Why Parallelism? An Example from Deep Reinforcement Learning
06 Jul 2017
In this post, I introduce the Google DeepMind paper “Massively Parallel Methods for Deep Reinforcement Learning” from ICML 2015, and discuss the motivation behind developing parallel implementations of useful algorithms.
Paper contributions
This paper presents a distributed implementation, called Gorila, of the Deep Q-Network (DQN) algorithm, which applies deep neural networks to the problem of reinforcement learning (RL). The algorithm, which was published in Nature, uses a deep convolutional network to approximate the optimal action-value function, which guides an RL agent’s behavior. The core breakthrough: the agent was trained to play a set of Atari 2600 computer games based solely on the pixels of still frames and associated scores, and yet beat all previous implementations, achieving a level of performance comparable to that of professional human players.

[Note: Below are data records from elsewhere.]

(* ===== verification/BotClient.v ===== *)
(** * The Telegram bot: [apps/bot/src/] and [packages/contracts/src/bot-auth.ts]

    The bot reads its credential from a file, signs its requests
    (bot-api-client.ts) and turns messages into requests of the API
    (telegram-login-launch.ts, telegram-confirmation.ts).  A message is a list of
    UTF-16 code units, what goes over the wire a string of bytes.  Telegraf,
    [fetch] and the file system are not part of the model: what they give is an
    argument. *)

From Stdlib Require Import Ascii.
From stdpp Require Import pretty.
From S2P Require Import Prelude.
From S2P Require Import Text.
From S2P Require Import Regex.
From S2P Require Import Json.
From S2P Require Import NodeAgentContract.
From S2P Require Import DataPlaneCredential.
From S2P Require Import Base64Url.
From S2P Require Import BotSigningKey.
From S2P Require Import SafeLogger.
From S2P Require Import TelegramInitData.
From S2P Require Import BotRequests.
From S2P Require Import Login.
Open Scope Z_scope.

(** ** The contract *)

Definition BOT_AUTH_HEADER_NAMES_credentialId : string := "x-bot-credential-id".
Definition BOT_AUTH_HEADER_NAMES_idempotencyKey : string := "idempotency-key".
Definition BOT_AUTH_HEADER_NAMES_nonce : string := "x-bot-nonce".
Definition BOT_AUTH_HEADER_NAMES_signature : string := "x-bot-signature".
Definition BOT_AUTH_HEADER_NAMES_timestamp : string := "x-bot-timestamp".

(** A text of [lo] to [hi] bytes that all satisfy [p]: the classes of these
    schemas are ASCII, where bytes and code units agree. *)
Definition ascii_text (lo hi : nat) (p : ascii → bool) (s : string) : bool :=
  (lo <=? String.length s)%nat && (String.length s <=? hi)%nat && string_forall p s.
Definition byte_in (lo hi : nat) (a : ascii) : bool := (lo <=? byte_of a)%nat && (byte_of a <=? hi)%nat.
Definition digit : ascii → bool := byte_in 48 57.
Definition nonzero_digit : ascii → bool := byte_in 49 57.
Definition base64url_char (a : ascii) : bool := negb (bool_decide (char_sextet a = None)).

(** [/^(?:0|[1-9]\d{0,10})$/] *)
Definition botRequestTimestampSchema (s : string) : bool :=
  bool_decide (s = "0"%string) ||
  match s with String a rest => nonzero_digit a && ascii_text 0 10 digit rest | EmptyString => false end.
Definition botRequestNonceSchema : string → bool := ascii_text 16 128 base64url_char.
(** [/^[0-9a-f]{64}$/] *)
Definition botRequestSignatureSchema : string → bool := ascii_text 64 64 hex_digit.
Definition botRequestIdempotencyKeySchema : string → bool := ascii_text 1 128 (byte_in 33 126).
Definition botTelegramUserIdSchema (s : string) : bool :=
  ascii_text 1 20 digit s && match s with String a _ => nonzero_digit a | EmptyString => false end.
Definition botRequestMethodSchema : string → bool := ascii_text 3 12 (byte_in 65 90).
(** [.min(1).max(512).regex(/^\/[^?#\r\n]*$/)] *)
Definition path_char (a : ascii) : bool :=
  negb (existsb (Nat.eqb (byte_of a)) [63; 35; 13; 10]%nat).
Definition botRequestPathSchema (s : string) : bool :=
  (utf16_length s <=? 512)%nat &&
  match s with String a rest => Ascii.eqb a "/" && string_forall path_char rest | EmptyString => false end.
Definition botSigningKeySchema : string → bool := ascii_text 43 43 base64url_char.

(** A member of a schema of texts. *)
Definition text_field (m : list (string * json)) (key : string) (p : string → bool) : option string :=
  field m key (zod_text p).

Record BotCredentialFile := { cf_credentialId : string; cf_signingKey : string }.

(** [JSON.stringify] of an object of numbers and of texts without characters that
    need an escape. *)
Definition quote : ascii := ascii_of_nat 34.
Definition quoted (s : string) : string := String quote (s +:+ String quote EmptyString).
Inductive scalar := ScalarText (s : string) | ScalarInt (z : Z).
Definition scalar_json (v : scalar) : json :=
  match v with ScalarText s => JStr s | ScalarInt z => jint z end.
Definition stringify_scalar (v : scalar) : string :=
  match v with ScalarText s => quoted s | ScalarInt z => pretty z end.
Definition stringify_member (m : string * scalar) : string := quoted m.1 +:+ ":" +:+ stringify_scalar m.2.
Definition JSON_stringify (members : list (string * scalar)) : string :=
  "{" +:+ join "," (stringify_member <$> members) +:+ "}".
Definition object_json (members : list (string * scalar)) : json :=
  JObj ((λ m : string * scalar, (m.1, scalar_json m.2)) <$> members).
(** Printable ASCII apart from the quote and the backslash. *)
Definition plain_char (a : ascii) : bool := byte_in 32 126 a && negb (Ascii.eqb a quote) && negb (Ascii.eqb a "\").
Definition plain_text : string → bool := string_forall plain_char.

Inductive BotError := ZodError | BotFailure (message : string) | FileSystemError.

Section contract.
Context (is_uuid : string → bool) (JSON_parse : string → option json).

Definition botCredentialFileSchema (j : json) : option BotCredentialFile :=
  m ← zod_object j;
  guard (strict_keys ["formatVersion"; "credentialId"; "signingKey"]%string m = true);;
  version ← field m "formatVersion" zod_int; guard (version = 1);;
  credentialId ← text_field m "credentialId" is_uuid;
  signingKey ← text_field m "signingKey" botSigningKeySchema;
  Some {| cf_credentialId := credentialId; cf_signingKey := signingKey |}.

Definition credential_members (c : BotCredentialFile) : list (string * scalar) :=
  [("formatVersion", ScalarInt 1); ("credentialId", ScalarText (cf_credentialId c));
   ("signingKey", ScalarText (cf_signingKey c))]%string.
Definition serializeBotCredentialFile (c : BotCredentialFile) : option string :=
  guard (is_uuid (cf_credentialId c) = true);; guard (botSigningKeySchema (cf_signingKey c) = true);;
  Some (JSON_stringify (credential_members c) +:+ newline).

(** [content.slice(0, -1)] and the last character. *)
Fixpoint cut_last (s : string) : string * option ascii :=
  match s with
  | EmptyString => (EmptyString, None)
  | String a EmptyString => (EmptyString, Some a)
  | String a s' => let '(front, last) := cut_last s' in (String a front, last)
  end.
Definition parseBotCredentialFile (content : string) : outcome BotError BotCredentialFile :=
  let '(line, last) := cut_last content in
  if negb (bool_decide (last = Some "010"%char)) || negb (string_forall (λ a, negb (Ascii.eqb a "010")) line)
  then Throw (BotFailure "Bot credential file must contain one JSON line")
  else match JSON_parse line ≫= botCredentialFileSchema with
       | Some c => Ok c
       | None => Throw (BotFailure "Bot credential file is invalid")
       end.
End contract.

(** ** [bot-api-client.ts] *)

Record BotRequestSigner := { sg_credentialId : string; sg_signingKey : list Z; sg_destroyed : bool }.
Record BotSignInput := {
  si_method : string; si_path : string; si_telegramUserId : string; si_idempotencyKey : string; si_body : string;
}.
Record BotSignedRequest := { sr_body : string; sr_headers : list (string * string) }.

(** What [lstatSync] tells, and the process: its user and groups. *)
Record FileStats := { st_isFile : bool; st_isSymbolicLink : bool; st_uid : Z; st_gid : Z; st_mode : Z }.
Record Process := { pc_win32 : bool; pc_uid : option Z; pc_groups : list Z }.
(** A path as the bot meets it: whether it is absolute, and what is there. *)
Record FileAt := { fa_absolute : bool; fa_stats : option FileStats; fa_content : option string }.

Section client.
Context (is_uuid : string → bool) (JSON_parse : string → option json).
Context (hmac_sha256 : list Z → string → list Z) (sha256_bytes : string → list Z).

(** [Buffer.from(text, 'base64url')] of any text differs from writing it back
    unless the text is canonical. *)
Definition new_signer (credentialId encodedSigningKey : string) : outcome BotError BotRequestSigner :=
  if negb (is_uuid credentialId) then Throw ZodError else
  let signingKey := from_base64url encodedSigningKey in
  if negb (length signingKey =? 32)%nat || negb (bool_decide (base64url signingKey = encodedSigningKey))
  then Throw (BotFailure "Bot signing configuration is invalid")
  else Ok {| sg_credentialId := credentialId; sg_signingKey := signingKey; sg_destroyed := false |}.

(** [nonce]: 24 random bytes in base64url. *)
Definition sign (signer : BotRequestSigner) (input : BotSignInput) (now : Z) (nonce : string)
    : outcome BotError BotSignedRequest :=
  if sg_destroyed signer then Throw (BotFailure "Bot request signer is destroyed")
  else if negb (botRequestMethodSchema (si_method input) && botRequestPathSchema (si_path input) &&
                botTelegramUserIdSchema (si_telegramUserId input) &&
                botRequestIdempotencyKeySchema (si_idempotencyKey input) && botRequestNonceSchema nonce)
  then Throw ZodError
  else
    let timestamp := pretty (now / 1000) in
    let rawBodySha256 := to_hex (sha256_bytes (si_body input)) in
    let signature := to_hex (hmac_sha256 (sg_signingKey signer)
      (createBotRequestCanonicalString (sg_credentialId signer) (si_method input) (si_path input) timestamp nonce
         (si_telegramUserId input) (si_idempotencyKey input) rawBodySha256)) in
    Ok {| sr_body := si_body input;
          sr_headers := [(BOT_AUTH_HEADER_NAMES_credentialId, sg_credentialId signer);
                         (BOT_AUTH_HEADER_NAMES_idempotencyKey, si_idempotencyKey input);
                         (BOT_AUTH_HEADER_NAMES_nonce, nonce);
                         (BOT_AUTH_HEADER_NAMES_signature, signature);
                         (BOT_AUTH_HEADER_NAMES_timestamp, timestamp)] |}.

Definition destroy (signer : BotRequestSigner) : BotRequestSigner :=
  {| sg_credentialId := sg_credentialId signer; sg_signingKey := replicate (length (sg_signingKey signer)) 0;
     sg_destroyed := true |}.

(** The checks of [readBotCredentialFile] and [readTelegramBotTokenFile], with
    what the messages call the file. *)
Definition access_problem (process : Process) (stats : FileStats) (rootOwnedGroupId : option Z) : option string :=
  if pc_win32 process then None else
  match rootOwnedGroupId with
  | None =>
      if negb (bool_decide (pc_uid process = Some (st_uid stats))) then Some " file owner is invalid"%string
      else if negb (Z.land (st_mode stats) 63 =? 0) then Some " file permissions are invalid"%string
      else None
  | Some group =>
      if negb (st_uid stats =? 0) || negb (st_gid stats =? group) || negb (Z.land (st_mode stats) 511 =? 288) ||
         negb (bool_decide (group ∈ pc_groups process))
      then Some " root-owned group access is invalid"%string else None
  end.
Definition read_protected (what : string) (process : Process) (file : FileAt) (rootOwnedGroupId : option Z)
    : outcome BotError string :=
  if negb (fa_absolute file) then Throw (BotFailure (what +:+ " path must be absolute")) else
  match fa_stats file with
  | None => Throw FileSystemError
  | Some stats =>
      if negb (st_isFile stats) || st_isSymbolicLink stats
      then Throw (BotFailure (what +:+ " file type is invalid")) else
      match access_problem process stats rootOwnedGroupId with
      | Some problem => Throw (BotFailure (what +:+ problem))
      | None => match fa_content file with Some content => Ok content | None => Throw FileSystemError end
      end
  end.

Definition readBotCredentialFile (process : Process) (file : FileAt) (rootOwnedGroupId : option Z)
    : outcome BotError BotCredentialFile :=
  match read_protected "Bot credential" process file rootOwnedGroupId with
  | Ok content => parseBotCredentialFile is_uuid JSON_parse content
  | Throw e => Throw e
  end.
Definition createBotRequestSignerFromFile (process : Process) (file : FileAt) (rootOwnedGroupId : option Z)
    : outcome BotError BotRequestSigner :=
  match readBotCredentialFile process file rootOwnedGroupId with
  | Ok credential => new_signer (cf_credentialId credential) (cf_signingKey credential)
  | Throw e => Throw e
  end.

The authors of this paper used Gorila to play 49 Atari 2600 games in two different test settings, and did even better, beating the non-distributed DQN implementation in 31 out of 49 games in the first, and 41 out of 49 games in the second. Notably, to reach these results, their system was trained for a wall-clock time that was roughly an order of magnitude less than that required by the single GPU implementation.
Parallelization
Gorila achieves these results by introducing parallelization along three axes:
Actors - In an RL algorithm, actors are the agents that explore an environment, and reap reward as they do so. Gorila supports \(N_{act}\) actors which operate in parallel on \(N_{act}\) instantiations of the same environment. Each actor generates its own trajectory of experience on the environment, which can be stored both in local memory and in a global memory.
Learners - Learners sample experience from the local or global store, and apply an RL algorithm such as DQN to it, generating a gradient vector \(g_i\) to be communicated to the parameter server (see third point). The parameter server uses these gradient vectors to update a master copy of the Q-network. Gorila supports \(N_{learn}\) concurrent learner processes, each of which contains a replica of the Q-network, and computes a gradient update from an independently drawn sample of experience at each iteration.
Parameter server - The parameter server, which serves the role of a master node, maintains a distributed representation of the Q-network, with the parameter vector θ split across the \(N_{param}\) machines of the server. The parameter server receives gradient updates from the learners, and each of the \(N_{param}\) machines applies the appropriate updates to the subset of θ that it is responsible for. This process of applying updates in a distributed manner follows an asynchronous variant of stochastic gradient descent. The parameter server periodically sends an updated copy of the Q-network to each learner.
So what?
Why is this significant? It seems obvious that if you throw more computational power at a problem (i.e. by running the algorithm on a cluster of CPUs, as opposed to a single node), performance (as measured by accuracy or head-to-head performance, given comparable training time) should improve, or alternatively, that the required training time should decrease (given comparable results). In general, what is the point of a paper that presents a distributed implementation of a well-known algorithm, and claims that performance improved?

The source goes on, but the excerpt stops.